DOWNLOAD_DIR = Path("downloads")

def download_video(url: str, output_dir: Path):
    output_dir.mkdir(parents=True, exist_ok=True)
    print(f"正在下载: {url}")
    result = subprocess.run(
        [
            sys.executable, "-m", "yt_dlp",
            "-o", str(output_dir / "%(title)s.%(ext)s"),
            "--merge-output-format", "mp4",
            "--write-thumbnail",
            "--embed-thumbnail",
            "--embed-metadata",
            "--print", "after_move:filename",
            url,
        ],
        capture_output=True, text=True,
    )

    if result.returncode != 0:
        print(f"下载失败: {result.stderr.strip()}")
        sys.exit(1)

    out_path = result.stdout.strip()
    if not out_path:
        print("下载失败: 无法获取输出文件路径")
        sys.exit(1)

    out_file = Path(out_path)
    if not out_file.exists():
        print(f"下载失败: 文件不存在 — {out_path}")
        sys.exit(1)
    if out_file.stat().st_size == 0:
        print(f"下载失败: 文件为空 — {out_path}")
        sys.exit(1)

    print(f"下载完成: {out_path} ({out_file.stat().st_size / 1024 / 1024:.1f}MB)")

def main():
    if len(sys.argv) < 2:
        print("用法: python download_video.py <B站视频URL 或 BV号>")
        print("示例: python download_video.py https://www.bilibili.com/video/BV1qD4y1U7fs")
        print("示例: python download_video.py BV1qD4y1U7fs")
        sys.exit(1)

    arg = sys.argv[1]
    if arg.startswith("BV"):
        url = f"https://www.bilibili.com/video/{arg}"
    else:
        url = arg

    download_video(url, DOWNLOAD_DIR)

if __name__ == "__main__":
    main()
```

## Complete Example Script

```python
import asyncio
import json
from datetime import datetime
from bilibili_api import search


def clean_title(title: str) -> str:
    return title.replace("<em class=\"keyword\">", "").replace("</em>", "")
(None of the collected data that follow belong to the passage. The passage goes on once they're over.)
(* ===== verification/Clist.v ===== *)
(** Character queues of the terminal drivers (sys/kernel/tty_subr.c,
    sys/include/clist.h, cinit of sys/kernel/init_main.c).

    A queue is a chain of 32-byte blocks taken from a free list; a block is a
    link and 28 characters, and the code finds the block of a character by
    masking the character's address.  The model keeps the addresses: a
    pointer is its [Z] address, a block lives at its 32-aligned base, and a
    character access outside the 28 characters of a block, or a link access
    at an address where there is no block, is [Fault].  The operations run
    between spltty() and splx(), so each is one function of the state. *)
From S2P Require Import Prelude.

Module Clist.

Definition CBLOCK : Z := 32.
Definition CBSIZE : Z := CBLOCK - 4.
Definition CROUND : Z := CBLOCK - 1.
Definition NCLIST : Z := 32.

Record cblock := Cblock { c_next : Z; c_info : list Z }.
Record clist := Clist { c_cc : Z; c_cf : Z; c_cl : Z }.

(** The blocks by address, the free list with its character count, the flag
    of a driver waiting for blocks and the number of wakeups sent to it. *)
Record cstate := Cstate
  { blocks : gmap Z cblock; cfreelist : Z; cfreecount : Z;
    cwaiting : Z; wakeups : nat }.

Definition set_blocks (s : cstate) (b : gmap Z cblock) : cstate :=
  Cstate b (cfreelist s) (cfreecount s) (cwaiting s) (wakeups s).

(** [(int)a & ~CROUND] and [(int)a & CROUND] *)
Definition block_of (a : Z) : Z := Z.land a (Z.lnot CROUND).
Definition off (a : Z) : Z := Z.land a CROUND.

(** [bp->c_info]: the address of the first character of a block. *)
Definition info (bp : Z) : Z := bp + 4.

Definition get_block (s : cstate) (bp : Z) : res cblock :=
  match blocks s !! bp with Some b => Ok b | None => Fault end.
Definition get_next (s : cstate) (bp : Z) : res Z :=
  b ← get_block s bp; Ok (c_next b).
Definition set_next (s : cstate) (bp v : Z) : res cstate :=
  b ← get_block s bp; Ok (set_blocks s (<[bp := Cblock v (c_info b)]> (blocks s))).

(** [*a] and [*a = c] for a character pointer. *)
Definition ldc (s : cstate) (a : Z) : res Z :=
  b ← get_block s (block_of a);
  if off a <? 4 then Fault else rd (c_info b) (Z.to_nat (off a - 4)).
Definition stc (s : cstate) (a c : Z) : res cstate :=
  b ← get_block s (block_of a);
  if off a <? 4 then Fault
  else
    i ← wr (c_info b) (Z.to_nat (off a - 4)) (s8 c);
    Ok (set_blocks s (<[block_of a := Cblock (c_next b) i]> (blocks s))).

(** [if (cwaiting) { wakeup (&cwaiting); cwaiting = 0; }] *)
Definition wake (s : cstate) : cstate :=
  if cwaiting s =? 0 then s
  else Cstate (blocks s) (cfreelist s) (cfreecount s) 0 (S (wakeups s)).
async def search_videos(keyword: str, page: int = 1, page_size: int = 20):
    res = await search.search_by_type(
        keyword=keyword,
        search_type=search.SearchObjectType.VIDEO,
        page=page,
        page_size=page_size,
    )
    return res.get("result", [])


def save_results(keyword: str, results: list):
    data = {
        "keyword": keyword,
        "timestamp": datetime.now().isoformat(),
        "total": len(results),
        "videos": [
            {
                "bvid": v.get("bvid", ""),
                "title": clean_title(v.get("title", "")),
                "author": v.get("author", ""),
                "play": v.get("play", 0),
                "duration": v.get("duration", ""),
                "url": f"https://www.bilibili.com/video/{v.get('bvid', '')}",
            }
            for v in results
        ],
    }
    with open("search.json", "w", encoding="utf-8") as f:
        json.dump(data, f, ensure_ascii=False, indent=2)
    print(f"结果已保存到 search.json ({len(results)} 条)")


async def main():
    keyword = input("请输入搜索关键词: ").strip()
    if not keyword:
        print("关键词不能为空")
        return
    results = await search_videos(keyword)
    if not results:
        print("未找到相关视频")
        return
    save_results(keyword, results)
    for i, v in enumerate(results, 1):
        title = clean_title(v.get("title", ""))
        print(f"{i:2d}. {title} — {v.get('author')} | 播放: {v.get('play')}")


if __name__ == "__main__":
    asyncio.run(main())
```

## Dependencies

### For search
```bash
python3 -m venv /tmp/bilibili_venv
/tmp/bilibili_venv/bin/pip install httpx
```

If `bilibili-api-python` is needed (optional):
```bash
/tmp/bilibili_venv/bin/pip install bilibili-api-python
```

### For download
```bash
/tmp/bilibili_venv/bin/pip install yt-dlp
brew install ffmpeg          # for merging audio/video streams
```

If PyPI is slow, use a mirror:
```bash
/tmp/bilibili_venv/bin/pip install yt-dlp -i https://pypi.doubanio.com/simple/
```

Always run scripts with the venv Python:
```bash
/tmp/bilibili_venv/bin/python3 script.py
```

The library is fully async — always use `asyncio.run()` to execute.